Copy nothing from the entries below except the lines from the one containing "(** X7: a torrent" through the one containing "Theorem torrent_decodes_iff_exact_keys kw", and copy those exactly.

### [Available data]
◇ ◇ ◇ ◇ ◇ ◇ ◇

Lemma match_len_page ds b :
  ds <> [] -> forallb is_digit ds = true ->
  match b with c :: _ => is_digit c = false | [] => True end ->
  match_len search_rstring ("&"%char :: ("page=" ++ ds) ++ b)
  = Some (S (length ("page=" ++ ds))).
Proof.
  intros Hne Hds Hb.
  destruct (plus_rests_longest is_digit ds b Hne Hds Hb) as [l Hl].
  unfold match_len, search_rstring.
  cbn [lits rmatch ascii_eqb Ascii.eqb Bool.eqb flat_map app].
  rewrite app_nil_r. cbn [rmatch]. rewrite Hl. f_equal.
  cbn [length]. rewrite length_app. lia.
Qed.

(** X6: the page guard deletes an embedded [&page=N] with all of its
    digits: when the text reaching the last step is [a ++ "&page=" ++ ds
    ++ b] with [ds] a non-empty run of digits, no [&] in [a] or [b] and
    [b] not starting with a digit, the free text is [a ++ b], trimmed. *)
Theorem page_guard_removes_override st a ds b :
  what st = a ++ "&page=" ++ ds ++ b ->
  forallb (fun c => negb (ascii_eqb c "&")) (a ++ b) = true ->
  ds <> [] ->
  forallb is_digit ds = true ->
  match b with c :: _ => is_digit c = false | [] => True end ->
  what (parse_page st) = strip (a ++ b).
Proof.
  intros Hw Hamp Hne Hds Hb. unfold parse_page. cbn [what].
  rewrite Hw. f_equal. unfold re_sub.
  rewrite forallb_app in Hamp. apply andb_true_iff in Hamp.
  destruct Hamp as [Ha Hb'].
  rewrite (sub_from_page_prefix a _ Ha). f_equal.
  change ("&page=" ++ ds ++ b) with ("&"%char :: ("page=" ++ ds) ++ b).
  rewrite (sub_from_match _ _ _ _ (match_len_page ds b Hne Hds Hb)).
  rewrite sub_from_skip.
  rewrite <- (app_nil_r b) at 1.
  rewrite (sub_from_page_prefix b [] Hb'). apply app_nil_r.
Qed.

Lemma page_guard_removes_override_witness :
  what (parse_page (parse_start "bar&page=32 baz")) = "bar baz".
Proof.
  apply (page_guard_removes_override
           (parse_start "bar&page=32 baz") "bar" "32" " baz");
    try reflexivity. discriminate.
Defined.

Example parse_bar_page :
  parse "bar&page=3"
  = {| what := "bar";
       search_params := [("query_term", PvStr "bar")];
       search_resolution := None;
       search_codec := None;
       min_rating := None;
       genre := None |}.
Proof. reflexivity. Qed.

(** * Further properties of the decoding *)

Lemma mem_In k l : mem k l = true <-> In k l.
Proof.
  unfold mem. rewrite existsb_exists. split.
  - intros (x & Hx & E). apply str_eqb_eq in E. subst. exact Hx.
  - intros H. exists k. split; [exact H | apply str_eqb_refl].
Qed.

Lemma bind_kwargs_ok required optional kw :
  bind_kwargs required optional kw = Ok tt
  <-> (forall k, In k (keys kw) -> In k (required ++ optional))
      /\ (forall f, In f required -> In f (keys kw)).
Proof.
  unfold bind_kwargs.
  destruct (forallb (fun k => mem k (required ++ optional)) (keys kw))
    eqn:E1;
    destruct (forallb (fun f => mem f (keys kw)) required) eqn:E2;
    cbn [andb]; (split; [intros H | intros [H1 H2]]);
    try discriminate; try reflexivity.
  - rewrite forallb_forall in E1, E2. split; intros x Hx; apply mem_In;
      auto.
  - exfalso. assert (E : forallb (fun f => mem f (keys kw)) required
                         = true).
    { apply forallb_forall. intros x Hx. apply mem_In, H2, Hx. }
    congruence.
  - exfalso. assert (E : forallb (fun k => mem k (required ++ optional))
                                 (keys kw) = true).
    { apply forallb_forall. intros x Hx. apply mem_In, H1, Hx. }
    congruence.
  - exfalso. assert (E : forallb (fun f => mem f (keys kw)) required
                         = true).
    { apply forallb_forall. intros x Hx. apply mem_In, H2, Hx. }
    congruence.
Qed.

Lemma bind_kwargs_cases required optional kw :
  bind_kwargs required optional kw = Ok tt
  \/ bind_kwargs required optional kw = Raise TypeError.
Proof. unfold bind_kwargs. destruct (_ && _); auto. Qed.

(** X7: a torrent object decodes exactly when its keys are the fourteen
    declared fields, no more and no fewer; otherwise the constructor
    raises [TypeError].  Each of the fourteen attributes of a decoded
    torrent is the value received under the key of that name. *)
Theorem torrent_decodes_iff_exact_keys kw :
  ((exists t, yts_torrent.new kw = Ok t)
   <-> (forall k, In k (keys kw) <-> In k yts_torrent.fields))
  /\ ((exists t, yts_torrent.new kw = Ok t)
      \/ yts_torrent.new kw = Raise TypeError)
  /\ (forall t, yts_torrent.new kw = Ok t ->
        t = {| yts_torrent.url := arg kw "url";
               yts_torrent.hash := arg kw "hash";
               yts_torrent.quality := arg kw "quality";
               yts_torrent.type := arg kw "type";
               yts_torrent.is_repack := arg kw "is_repack";
               yts_torrent.video_codec := arg kw "video_codec";
               yts_torrent.bit_depth := arg kw "bit_depth";
               yts_torrent.audio_channels := arg kw "audio_channels";
               yts_torrent.seeds := arg kw "seeds";
               yts_torrent.peers := arg kw "peers";
               yts_torrent.size := arg kw "size";
               yts_torrent.size_bytes := arg kw "size_bytes";
               yts_torrent.date_uploaded := arg kw "date_uploaded";
               yts_torrent.date_uploaded_unix :=
                 arg kw "date_uploaded_unix" |}
        /\ (forall f v, dict_get f kw = Some v -> arg kw f = v)).
Proof.
  unfold yts_torrent.new.
  pose proof (bind_kwargs_ok yts_torrent.fields [] kw) as Hok.
  rewrite app_nil_r in Hok.
  destruct (bind_kwargs_cases yts_torrent.fields [] kw) as [E | E];
    rewrite E; cbn [res_bind].
  - split; [|split].
    + split; [|intros _; eexists; reflexivity].
      intros _ k. apply Hok in E. destruct E as [E1 E2].
      split; [apply E1 | apply E2].
    + left. eexists. reflexivity.
    + intros t [= <-]. split; [reflexivity|].
      intros f v Hf. unfold arg. rewrite Hf. reflexivity.
  - split; [|split].
    + split; [intros [t H]; discriminate|].
      intros H. exfalso.
      assert (Hb : bind_kwargs yts_torrent.fields [] kw = Ok tt).
      { apply Hok. split; intros x Hx; apply H, Hx. }
      congruence.
    + right. reflexivity.
    + intros t H. discriminate.
Qed.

◇ ◇ ◇ ◇ ◇ ◇ ◇

### [The completed task]
(** X7: a torrent object decodes exactly when its keys are the fourteen
    declared fields, no more and no fewer; otherwise the constructor
    raises [TypeError].  Each of the fourteen attributes of a decoded
    torrent is the value received under the key of that name. *)
Theorem torrent_decodes_iff_exact_keys kw :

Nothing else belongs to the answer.